In the document I just quoted, “Re-collecting our past,” by the collective La Banquise, which included Dauve but also offered a critique of the articles he had written for Mouvement Communiste (which we know as Eclipse and Reemergence) the problematic is phrased as a curious blend of acceptance and refusal:

In the will to go on mass strike there lay a refusal; in the manner of conducting that strike, and in particular of abandoning it to the trade unions, only in order to rebel   against them at the end when they had scuppered it, there lay an acceptance.

I recognize this blend of acceptance and refusal in most significant struggles of the 50 years since, upending our notions of reform, insurrection, social movement, and revolution. This post can’t possibly summarize the full answer to this problematic—that’s for another day, or a formal essay—and by all means there is still much that remains unanswered in the global 68, much that can only be answered with the practical overcoming of the impasses such a moment leaves.

It’s intriguing to me, though, and I need to know a little more about the entanglement of these groups to say much, that La Banquise quote Theorie Communiste from 1981, right before they attempt to explain the mystery that 68 presented. This is significant because it is TC, in developing an articulation distinct from Gilles Dauve, that in my view begins to work through a possible response to this conundrum, though most of essays that best do so are from the 2000s or later.

All the current problems of the apprehension of the revolution, which one finds to a greater or lesser extent in all the theorisations that are made, stem from the fact that the proletariat can no longer oppose Capital with what is within the capitalist mode of production, or rather, can no longer make the revolution the triumph of that which exists . . . (Théorie Communiste, n° 4, 1981, p. 37)

It it a gnomic formulation, and Theorie Communiste will hardly become clearer as they improve upon it. But if we want to pass into the open plain, we will have to cross those Alps. I leave that for another post.


Part 3: Dec 27, 2020

Catalyst

Socialisme ou Barbarie, the Situationist International and the theory of communization: part three of a series

As noted, the theory of communization that Gilles Dauvé and others developed offers a critique of the ultraleft (which here refers in the main to council communism) by way of the ideas of Amadeo Bordiga. I’ve described this as a synthesis, the production of a new theory of revolution. This synthesis could not have taken place without the presence of a crucial catalyst, the Situationist International.
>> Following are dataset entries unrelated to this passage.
(* ===== verification/Dkim.v ===== *)
(** * DKIM signing and verification (src/src/dkim.c)

    Relaxed canonicalisation, the selection of the signed fields, the construction
    of the DKIM-Signature field and its verification, and the key cache. The
    vendored mbedtls is the class [Mbed]. dkim.c has its own copies of the header
    scanners of mail.c, statement for statement the same: [skip_line], [header_end]
    and [scan_header] of [MailHeader] serve for both. *)

From S2P Require Import Prelude MailLines MailHeader Prog Json.

(** What dkim.c takes from mbedtls and from the C library; [lib] is the state of
    the random generator and of the file system. *)
Class Mbed := {
  lib : Type;
  pkey : Type;
  sha256 : bytes -> bytes;
  b64_enc : bytes -> bytes;
  b64_dec : bytes -> option bytes;
  ctr_drbg_seed : lib -> lib * Z;
  pk_parse_keyfile : lib -> bytes -> lib * (Z + pkey);
  pk_parse_public : bytes -> Z + pkey;
  pk_is_rsa : pkey -> bool;
  (** PKCS #1 signature of a hash; [None] when the call fails *)
  pk_sign : lib -> pkey -> bytes -> lib * option bytes;
  pk_verify : pkey -> bytes -> bytes -> Z;
  time_of : lib -> lib * Z;
}.

(** ** Relaxed header canonicalisation *)

Fixpoint relax_loop (fuel : nat) (v : bytes) (seen pending : bool) : bytes :=
  match fuel, v with
  | O, _ | _, [] => []
  | S fuel', c :: t =>
      if is_eol c then
        let t := if c =? CR then (eat LF t).2 else t in
        relax_loop fuel' (drop_while is_wsp t) seen (pending || seen)
      else if is_wsp c then relax_loop fuel' t seen (pending || seen)
      else (if pending then [SP] else []) ++ c :: relax_loop fuel' t true false
  end.

(** [relaxed_header]: [colon] is the index of the colon. *)
Definition relaxed_header (hdr : bytes) (colon : nat) : bytes :=
  let v := drop (S colon) hdr in
  lower (take colon hdr) ++ [":"%chr] ++ trim_end is_wsp (relax_loop (length v) v false false).

(** ** Relaxed body canonicalisation, streamed into the hash *)

Definition RELAXED_BODY_FLUSH : Z := 32768.

(** The bytes folded into the hash, the bytes staged, the CRLF pairs owed. *)
Record BodyHash := MkBodyHash { bh_md : bytes; bh_s : bytes; bh_owed : nat }.

Definition bh_reserve (b : BodyHash) (need : nat) : BodyHash :=
  if (len (bh_s b) + Z.of_nat need >? RELAXED_BODY_FLUSH) && negb (is_nil (bh_s b))
  then MkBodyHash (bh_md b ++ bh_s b) [] (bh_owed b) else b.

Definition bh_stage (b : BodyHash) (w : bytes) : BodyHash := MkBodyHash (bh_md b) (bh_s b ++ w) (bh_owed b).

Fixpoint bh_crlf (b : BodyHash) (n : nat) : BodyHash :=
  match n with
  | O => b
  | S n' => bh_crlf (bh_stage (bh_reserve b 2) CRLF) n'
  end.

(** A line up to a CRLF, and what follows it. *)
Fixpoint body_line (s : bytes) : bytes * bytes :=
  match s with
  | [] => ([], [])
  | c :: t =>
      if (c =? CR) && match t with d :: _ => d =? LF | [] => false end then ([], drop 1 t)
      else let '(l, r) := body_line t in (c :: l, r)
  end.

(** The inner loop over the bytes of a line. *)
Fixpoint collapse (l : bytes) (pending : bool) : bytes :=
  match l with
  | [] => []
  | c :: t => if is_wsp c then collapse t true else (if pending then [SP] else []) ++ c :: collapse t false
  end.

Definition line_step (b : BodyHash) (l : bytes) : BodyHash :=
  if is_nil (drop_while is_wsp l) then MkBodyHash (bh_md b) (bh_s b) (S (bh_owed b))
  else
    let b := bh_reserve (bh_crlf b (bh_owed b)) (length l) in
    bh_stage (MkBodyHash (bh_md b) (bh_s b) 1) (collapse l false).

Fixpoint body_loop (fuel : nat) (b : BodyHash) (s : bytes) : BodyHash :=
  match fuel, s with
  | O, _ | _, [] => b
  | S fuel', _ => let '(l, r) := body_line s in body_loop fuel' (line_step b l) r
  end.

(** What [relaxed_body_sha256] hashes. *)
Definition relaxed_body (body : bytes) : bytes :=
  let b := bh_crlf (body_loop (length body) (MkBodyHash [] [] 0) body) 1 in
  bh_md b ++ bh_s b.

(** ** The signed fields *)

Definition signable : list bytes :=
  map bs ["from"; "sender"; "reply-to"; "to"; "cc"; "date"; "subject"; "message-id"; "mime-version"; "content-type";
          "content-transfer-encoding"]%string.

Definition is_signable (name : bytes) : bool := existsb (fun s => ieq s name) signable.

Fixpoint find_blank_loop (fuel : nat) (s : bytes) : bytes * bytes :=
  match fuel, s with
  | O, _ | _, [] => ([], s)
  | S fuel', _ =>
      if starts_eol s then ([], s)
      else let '(l, r) := skip_line s in let '(b, t) := find_blank_loop fuel' r in (l ++ b, t)
  end.

(** [find_blank]: the header block, and the rest from the blank line on. *)
Definition find_blank (msg : bytes) : bytes * bytes := find_blank_loop (length msg) msg.

Record HdrEnt := MkHdr { he_name : bytes; he_raw : bytes }.

Fixpoint scan_fields (fuel : nat) (s : bytes) : list HdrEnt :=
  match fuel, s with
  | O, _ | _, [] => []
  | S fuel', _ =>
      let '(n, h, r) := scan_header s in
      match n with Some name => [MkHdr name h] | None => [] end ++ scan_fields fuel' r
  end.

(** Every field of the header block that has a name. *)
Definition all_fields (msg : bytes) : list HdrEnt := let b := (find_blank msg).1 in scan_fields (length b) b.

Definition DKIM_HDR_NAME : bytes := bs "DKIM-Signature".

(** [collect] *)
Definition collect (msg : bytes) : list HdrEnt :=
  map (fun f => MkHdr (lower (he_name f)) (he_raw f))
    (List.filter (fun f => negb (ieq (he_name f) (bs "dkim-signature")) && is_signable (he_name f)) (all_fields msg)).

Fixpoint htag (h : list HdrEnt) : bytes :=
  match h with
  | [] => []
  | [f] => he_name f
  | f :: h' => he_name f ++ ":"%chr :: htag h'
  end.

(** ** The DKIM-Signature field *)

Definition SIG_MAX : Z := 2048.

Definition build_value (d s : bytes) (t : Z) (bh h bval : bytes) : option bytes :=
  let v := bs "v=1; a=rsa-sha256; c=relaxed/relaxed; d=" ++ d ++ bs "; s=" ++ s ++ bs "; t=" ++ print_u32 t ++
           bs "; bh=" ++ bh ++ bs "; h=" ++ h ++ bs "; b=" ++ bval in
  if len v >=? SIG_MAX then None else Some v.

Definition canon_dkim_hdr (d s : bytes) (t : Z) (bh h bval : bytes) : option bytes :=
  v ← build_value d s t bh h bval;
  Some (relaxed_header (DKIM_HDR_NAME ++ bs ": " ++ v) (length DKIM_HDR_NAME)).

Definition canon_field (f : HdrEnt) : bytes := relaxed_header (he_raw f) (length (he_name f)) ++ CRLF.

Section Dkim.
Context {K : Mbed}.

(** What is hashed for the signature. *)
Definition sign_input (h : list HdrEnt) (d s : bytes) (t : Z) (bh : bytes) : bytes :=
  concat (map canon_field h) ++ default [] (canon_dkim_hdr d s t bh (htag h) []).

Definition body_of (msg : bytes) : bytes := (line_break (find_blank msg).2).2.

Definition dkim_sign_core (msg : bytes) (pk : pkey) (d s : bytes) (t : Z) : prog lib (option bytes) := fun l =>
  let h := collect msg in
  if (length h =? 0)%nat then (l, Some None)
  else
    let bh := b64_enc (sha256 (relaxed_body (body_of msg))) in
    let '(l, sig) := pk_sign l pk (sha256 (sign_input h d s t bh)) in
    (l, Some (sig ← sig; v ← build_value d s t bh (htag h) (b64_enc sig); Some (DKIM_HDR_NAME ++ bs ": " ++ v ++ CRLF))).

(** ** Verification *)

Definition tag_start (prev : option Z) : bool :=
  match prev with None => true | Some c => (c =? ";"%chr) || is_wsp c end.

Fixpoint tag_loop (prev : option Z) (v tag : bytes) : option bytes :=
  match (if tag_start prev then strip_prefix tag v else None) with
  | Some r => Some (take_while (fun c => negb (c =? ";"%chr)) r)
  | None => match v with [] => None | c :: v' => tag_loop (Some c) v' tag end
  end.

Definition tag_get (v : bytes) (tag : string) : option bytes := tag_loop None v (bs tag).

Record Parsed := MkParsed { pa_hnames : list bytes; pa_sig : bytes; pa_raw : bytes }.

Fixpoint split_colon (fuel : nat) (s : bytes) : list bytes :=
  match fuel with
  | O => [s]
  | S fuel' => match cut ":"%chr s with Some (a, b) => a :: split_colon fuel' b | None => [s] end
  end.

(** [b64d] into [sz] bytes *)
Definition b64d (inp : bytes) (sz : nat) : option bytes :=
  out ← b64_dec inp; if (sz <? length out)%nat then None else Some out.

Definition parse_dkim (msg : bytes) : option Parsed :=
  match scan_header msg with
  | (Some name, raw, _) =>
      if negb (ieq name (bs "dkim-signature")) then None
      else
        let v := trim_end is_eol (drop (S (length name)) raw) in
        _ ← tag_get v "d="; _ ← tag_get v "s="; _ ← tag_get v "bh="; _ ← tag_get v "t=";
        hh ← tag_get v "h="; bb ← tag_get v "b=";
        let hh := c_str hh in
        let clean := List.filter (fun c => negb (is_eol c || is_wsp c)) (trim_end is_wsp (c_str bb)) in
        sig ← b64d clean 512;
        Some (MkParsed (split_colon (length hh) hh) sig raw)
  | _ => None
  end.

(** [canon_raw_dkim_hdr]: the loop that empties the values of b= tags. *)
Fixpoint blank_b (fuel : nat) (s : bytes) : bytes :=
  match fuel, s with
  | O, _ | _, [] => s
  | S fuel', c :: s' =>
      let fws c := is_wsp c || is_eol c in
      if c =? ";"%chr then
        match strip_prefix (bs "b=") (drop_while fws s') with
        | Some u =>
            let val := take_while (fun c => negb (c =? ";"%chr)) u in
            c :: take_while fws s' ++ bs "b=" ++ drop (length (trim_end is_wsp val)) val ++
              blank_b fuel' (drop_while (fun c => negb (c =? ";"%chr)) u)
        | None => c :: blank_b fuel' s'
        end
      else c :: blank_b fuel' s'
  end.

Definition canon_raw_dkim_hdr (raw : bytes) : option bytes :=
  let hdr := c_str raw in
  '(a, b) ← cut ":"%chr hdr;
  let fws c := is_wsp c || is_eol c in
  let hdr := a ++ ":"%chr :: take_while fws b ++ blank_b (length b) (drop_while fws b) in
  Some (relaxed_header hdr (length DKIM_HDR_NAME)).

(** The last field with this name, and the others. *)
Fixpoint take_last (name : bytes) (fs : list HdrEnt) : option (HdrEnt * list HdrEnt) :=
  match fs with
  | [] => None
  | f :: fs' =>
      match take_last name fs' with
      | Some (g, rest) => Some (g, f :: rest)
      | None => if ieq (he_name f) name then Some (f, fs') else None
      end
  end.

(** The fields the h= names select, each consumed once. *)
Fixpoint select_fields (names : list bytes) (fs : list HdrEnt) : list HdrEnt :=
  match names with
  | [] => []
  | n :: names' =>
      match take_last n fs with
      | Some (f, fs') => f :: select_fields names' fs'
      | None => select_fields names' fs
      end
  end.

Definition verify_input (msg : bytes) (p : Parsed) : option bytes :=
  cd ← canon_raw_dkim_hdr (pa_raw p);
  Some (concat (map canon_field (select_fields (pa_hnames p) (all_fields msg))) ++ cd).

(** 0 when the signature verifies. *)
Definition dkim_verify_core (msg : bytes) (pk : pkey) : Z :=
  match parse_dkim msg with
  | None => -1
  | Some p =>
      match verify_input msg p with
      | None => -1
      | Some inp => pk_verify pk (sha256 inp) (pa_sig p)
      end
  end.

(** ** The key cache and the entry points *)

(** [g_ready_status] once seeded, and the cached key with its path. *)
Record DkimState := MkDkim { dk_lib : lib; dk_ready : option Z; dk_pk : option (bytes * pkey) }.

Definition on_lib {A} (f : lib -> lib * A) : prog DkimState A := fun g =>
  let '(l, a) := f (dk_lib g) in (MkDkim l (dk_ready g) (dk_pk g), Some a).

Definition in_lib {A} (m : prog lib A) : prog DkimState A := fun g =>
  let '(l, r) := m (dk_lib g) in (MkDkim l (dk_ready g) (dk_pk g), r).

Definition dkim_global_init : prog DkimState Z :=
  r ← gets dk_ready;
  match r with
  | Some r => mret r
  | None =>
      r ← on_lib ctr_drbg_seed;
      _ ← modify (fun g => MkDkim (dk_lib g) (Some r) (dk_pk g));
      mret r
  end.

Definition set_pk (pk : option (bytes * pkey)) : prog DkimState unit := modify (fun g => MkDkim (dk_lib g) (dk_ready g) pk).

Definition dkim_load_pk (key_path : bytes) : prog DkimState (option pkey) :=
  r ← dkim_global_init;
  if negb (r =? 0) then mret None
  else
    cached ← gets dk_pk;
    match (match cached with Some (p, pk) => if beq p key_path then Some pk else None | None => None end) with
    | Some pk => mret (Some pk)
    | None =>
        k ← on_lib (fun l => pk_parse_keyfile l key_path);
        match k with
        | inl _ => _ ← set_pk None; mret None
        | inr pk => if pk_is_rsa pk then _ ← set_pk (Some (key_path, pk)); mret (Some pk) else _ ← set_pk None; mret None
        end
    end.

Definition dkim_sign (msg domain selector key_path : bytes) : prog DkimState (option bytes) :=
  pk ← dkim_load_pk key_path;
  match pk with
  | None => mret None
  | Some pk =>
      t ← on_lib time_of;
      hdr ← in_lib (dkim_sign_core msg pk domain selector (u32 t));
      mret ((fun hdr => hdr ++ msg) <$> hdr)
  end.

Definition dkim_verify (msg key_path : bytes) : prog DkimState Z :=
  pk ← dkim_load_pk key_path;
  mret (match pk with None => -1 | Some pk => dkim_verify_core msg pk end).

Definition dkim_verify_key (msg pem : bytes) : prog DkimState Z :=
  r ← dkim_global_init;
  if negb (r =? 0) then mret r
  else mret (match pk_parse_public pem with
             | inl r => r
             | inr pk => if pk_is_rsa pk then dkim_verify_core msg pk else -2
             end).

End Dkim.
But first, some background narrative. The confrontation between Bordiga and council communism described above was made possible by an international revival of ultraleft ideas initiated, in part, by defectors from Trotsky’s Fourth International right after the end of the war. In France, the group Socialisme ou Barbarie, in the United States, the circle around CLR James’s Johnson-Forrest Tendency, and in Italy, the writers later associated with operaismo, corresponded during the 1950s and 1960s, repudiating Trotsky’s account of the USSR—they largely converged around a “state capitalism” thesis—and placing special emphasis on spontaneity and workers’ self-activity.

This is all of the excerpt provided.